Questionado pelos jornalistas, o Presidente aproveitou ainda para esclarecer a notícia de que há dias, quando o bastonário da Ordem dos Advogados, Luís Menezes Leitão, foi impedido das instalações do resort depois de lá ter entrado, Marcelo teria servido de desbloqueador. E confirmou-o: “O bastonário comunicou-me, quando ia a caminho, a hipótese de não ser possível exercer direitos estatutariamente reconhecidos. Isso foi apurado e a presidência da República limitou-se a esclarecer que tinha havido uma confusão e que não estava em causa o exercício desse direito”, defendeu Marcelo, no papel de presidente-jurista. Sem polémicas, assegurou: “Não foi dramático nem inesperado, pareceu-me evidente a mim e a todos os que intervieram neste processo”.

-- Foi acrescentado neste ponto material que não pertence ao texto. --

(* ===== verification/Smtp.v ===== *)
(** * The SMTP sink of the briefing: [briefing/src/smtp.rs]

    The mail stack (crate [lettre]) is a parameter: parsing mailboxes, building a message
    and the transport, over the state of the world outside. [SmtpEmailer] implements the
    briefing's [Emailer]. *)

From S2P Require Export Briefing.

(** ** Configuration *)

Record SmtpConfig := {
  smtp_host : string;
  smtp_port : Z;
  smtp_user : string;
  smtp_pass : string;
  smtp_from : string;
}.

(** [relay host] is whether a STARTTLS transport can be set up for the host; [feature]
    whether the binary has the mail stack. *)
Definition smtp_from_env (env : string → option string) (feature : bool) (relay : string → bool)
    : option SmtpConfig :=
  if feature then
    host ← env "AETHER_SMTP_HOST"%string;
    user ← env "AETHER_SMTP_USER"%string;
    pass ← env "AETHER_SMTP_PASS"%string;
    from ← env "AETHER_SMTP_FROM"%string;
    let port := default 587 (env "AETHER_SMTP_PORT"%string ≫= parse_uint (2 ^ 16 - 1)) in
    if relay host
    then Some {| smtp_host := host; smtp_port := port; smtp_user := user; smtp_pass := pass;
                 smtp_from := from |}
    else None
  else None.

(** ** The mail stack *)

(** A plain-text message as the builder is given it. *)
Record Draft (A : Type) := {
  dr_from : A;
  dr_to : A;
  dr_subject : string;
  dr_body : string;
}.
Arguments Build_Draft {A} _ _ _ _.
Arguments dr_from {A} _.
Arguments dr_to {A} _.
Arguments dr_subject {A} _.
Arguments dr_body {A} _.

Class MailStack (T : Type) := {
  Mailbox : Type;
  Mail : Type;
  parse_mailbox : string → result Mailbox string;
  build_mail : Draft Mailbox → result Mail string;
  transport_send : SmtpConfig → Mail → T → T * result () string;
}.

Section smtp.
Context {T : Type} {MS : MailStack T} (config : SmtpConfig).

Definition draft_mail (to subject body : string) : result Mail string :=
  from <-? map_err (λ e, "bad from address: " +:+ e) (parse_mailbox (smtp_from config));;
  rcpt <-? map_err (λ e, "bad recipient " +:+ to +:+ ": " +:+ e) (parse_mailbox to);;
  map_err (λ e, "build message: " +:+ e)
    (build_mail {| dr_from := from; dr_to := rcpt; dr_subject := subject; dr_body := body |}).

Definition smtp_send (to subject body : string) (t : T) : T * result () string :=
  match draft_mail to subject body with
  | Err e => (t, Err e)
  | Ok mail =>
      let '(t, sent) := transport_send config mail t in
      (t, map_err (λ e, "smtp send: " +:+ e) sent)
  end.

Definition SmtpEmailer : Emailer T := {| send := smtp_send |}.

(** ** Lemmas *)

Lemma draft_mail_ok to subject body mail :
  draft_mail to subject body = Ok mail ↔
  ∃ from rcpt, parse_mailbox (smtp_from config) = Ok from ∧ parse_mailbox to = Ok rcpt ∧
    build_mail {| dr_from := from; dr_to := rcpt; dr_subject := subject; dr_body := body |} = Ok mail.
Proof.
  unfold draft_mail. split.
  - destruct (parse_mailbox (smtp_from config)) as [from|]; [|done]. cbn [map_err].
    destruct (parse_mailbox to) as [rcpt|]; [|done]. cbn [map_err]. intros H.
    exists from, rcpt. split_and!; [done..|]. by destruct (build_mail _); simplify_eq/=.
  - by intros (from & rcpt & -> & -> & H); cbn [map_err]; rewrite H.
Qed.
End smtp.

(** ** Properties *)

(** The real sink needs everything: the feature, the four settings without a default and
    a relay; the port falls back to 587 and is one of 16 bits. A binary without any of
    these, or without the opt-in, keeps the dry run. *)
Theorem smtp_opt_in (env : string → option string) (feature : bool) (relay : string → bool) :
  (is_Some (smtp_from_env env feature relay) ↔
     feature = true ∧ is_Some (env "AETHER_SMTP_USER"%string) ∧
     is_Some (env "AETHER_SMTP_PASS"%string) ∧ is_Some (env "AETHER_SMTP_FROM"%string) ∧
     ∃ host, env "AETHER_SMTP_HOST"%string = Some host ∧ relay host = true) ∧
  (∀ c, smtp_from_env env feature relay = Some c → smtp_port c < 2 ^ 16) ∧
  (choose_sink (env "AETHER_BRIEFING_SEND"%string) (is_some (smtp_from_env env feature relay)) = Smtp ↔
     env "AETHER_BRIEFING_SEND"%string = Some "send"%string ∧
     is_Some (smtp_from_env env feature relay)).
Proof.
  assert (∀ s n, parse_uint (2 ^ 16 - 1) s = Some n → n < 2 ^ 16) as Hport.
  { intros s n. unfold parse_uint.
    set (ds := match str_bytes s with 43%N :: r => r | l => l end). clearbody ds.
    destruct ds as [|b ds]; [done|]. destruct (parse_digits _ _) as [m|]; [|done].
    cbn [mbind option_bind]. destruct (Z.leb_spec m (2 ^ 16 - 1)); [|done]. intros [= <-]. lia. }
  split_and!.
  - unfold smtp_from_env.
    destruct feature, (env "AETHER_SMTP_HOST"%string) as [host|], (env "AETHER_SMTP_USER"%string),
      (env "AETHER_SMTP_PASS"%string), (env "AETHER_SMTP_FROM"%string); cbn;
      try (split; [by intros []|by intros (? & [] & [] & [] & ? & ? & ?)]).
    destruct (relay host) eqn:E; split; [eauto 10| |by intros []|]; [eauto|].
    intros (_ & _ & _ & _ & h & [= <-] & H). congruence.
  - intros c. unfold smtp_from_env. destruct feature; [|done].
    destruct (env "AETHER_SMTP_HOST"%string) as [host|], (env "AETHER_SMTP_USER"%string),
      (env "AETHER_SMTP_PASS"%string), (env "AETHER_SMTP_FROM"%string); try done. cbn.
    destruct (relay host); [|done]. intros [= <-]. cbn [smtp_port].
    destruct (env "AETHER_SMTP_PORT"%string) as [p|]; [|done]. cbn.
    destruct (parse_uint _ p) eqn:E; [|done]. cbn. by eapply Hport.
  - unfold choose_sink. case_bool_decide; destruct (smtp_from_env env feature relay); cbn;
      split; try done; naive_solver.
Qed.

(** Mail leaves only for allowlisted recipients, and only as written. Over the SMTP sink a
    briefing ends with its hand-off decided, and whatever every message to a recipient that
    is on the allowlist and parses as a mailbox, from the configured sender, preserves of
    the world outside, the briefing preserves; with an empty allowlist, or a sender that
    is no mailbox, nothing leaves. *)
Theorem smtp_governed {JS : Json} {HO : HashOrder} {UC : Unicode} {FL : FloatLib} {M T : Type}
    {MO : Model M} {MS : MailStack T} (config : SmtpConfig) (show_status : Status → string) (m : M)
    (w : AgentWorld) (questions recipients : list string) (allowlist : Allowlist) (t : T) :
  ∃ m' w' t' res,
    brief_and_send (TR := engine_tools show_status) (EM := SmtpEmailer config)
      m w questions recipients allowlist t = Some (m', w', t', res) ∧
    untouched w w' ∧
    (∀ I : T → Prop,
       (∀ r from rcpt subject body mail t, r ∈ recipients → allows allowlist r = true →
          parse_mailbox (smtp_from config) = Ok from → parse_mailbox r = Ok rcpt →
          build_mail (Build_Draft from rcpt subject body) = Ok mail →
          I t → I (transport_send config mail t).1) →
       I t → I t') ∧
    (∀ e, parse_mailbox (smtp_from config) = Err e → t' = t) ∧ (allowlist = [] → t' = t).
Proof.
  destruct (compose_some (TR := engine_tools show_status) m w questions (untouched w))
    as (m' & w' & b & Ec & Hu); [|apply untouched_refl|].
  { intros name args w1 Hu. by apply call_untouched. }
  unfold brief_and_send. rewrite Ec. cbn [mbind option_bind].
  pose proof (λ I HI He, hand_off_spec (EM := SmtpEmailer config) I allowlist b recipients t [] [] HI He)
    as Hspec.
  destruct (foldl (hand_off allowlist b) (t, [], []) recipients) as [[t' d] errors] eqn:Ef.
  eexists m', w', t', _. split; [done|]. split; [exact Hu|].
  assert (∀ I : T → Prop,
       (∀ r from rcpt subject body mail t, r ∈ recipients → allows allowlist r = true →
          parse_mailbox (smtp_from config) = Ok from → parse_mailbox r = Ok rcpt →
          build_mail (Build_Draft from rcpt subject body) = Ok mail →
          I t → I (transport_send config mail t).1) →
       I t → I t') as HI.
  { intros I HI Ht. destruct (Hspec I) as [H _]; [|done|exact H].
    intros r t1 Hr Ha Ht1. cbn [send SmtpEmailer]. unfold smtp_send.
    destruct (draft_mail config r _ _) as [mail|] eqn:Ed; [|done].
    apply draft_mail_ok in Ed as (from & rcpt & Hfrom & Hrcpt & Hmail).
    pose proof (HI r from rcpt _ _ mail t1 Hr Ha Hfrom Hrcpt Hmail Ht1) as H1.
    by destruct (transport_send config mail t1). }
  split_and!; [exact HI| |].
  - intros e He. apply (HI (λ t1, t1 = t)); [|done]. intros. congruence.
  - intros ->. apply (HI (λ t1, t1 = t)); [|done]. done.
Qed.

(** ** An outbox *)

(** A mail stack that keeps what it sends; any non-empty string is a mailbox. *)
#[local] Instance outbox : MailStack (list (Draft string)) :=
  {| Mailbox := string; Mail := Draft string;
     parse_mailbox := λ s, if bool_decide (s = EmptyString) then Err "empty"%string else Ok s;
     build_mail := λ d, Ok d; transport_send := λ _ d t, (t ++ [d], Ok ()) |}.

Definition ops_mail : SmtpConfig :=
  {| smtp_host := "mail"; smtp_port := 587; smtp_user := "u"; smtp_pass := "p"; smtp_from := "ops@x" |}.

Example outbox_sends :
  smtp_send ops_mail "a@b" "s" "b" [] = ([Build_Draft (A := string) "ops@x" "a@b" "s" "b"]%string, Ok ()) ∧
  smtp_send ops_mail "" "s" "b" [] = ([] : list (Draft string), Err "bad recipient : empty"%string).
Proof. split; reflexivity. Qed.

Um problema de imigração antigo e uma requisição polémica. Seis respostas sobre o que se passa em Odemira

A situação dos imigrantes no Alentejo entrou na agenda pública e mediática depois de, no final de abril, o Governo ter decretado uma cerca sanitária em duas freguesias específicas do concelho de Odemira (São Teotónio e Longueira/Almograve) por ter detectado que o número de casos de covid-19 naquelas freguesias fazia disparar a média do concelho para 562 casos por 100 mil habitantes, apesar de as freguesias vizinhas terem números baixos. A situação dever-se-ia, explicava então António Costa, a um problema específico de contágio entre os trabalhadores agrícolas estrangeiros, que o primeiro-ministro apontava viverem em condições de “insalubridade habitacional admissível, com hipersobrelotação das habitações”.

O primeiro-ministro disse querer “quebrar essa sobrelotação”, que representa uma “uma violação gritante dos direitos humanos”, tendo o Governo garantido estar a fazer um “levantamento” das necessidades habitacionais e das situações de sobrelotação.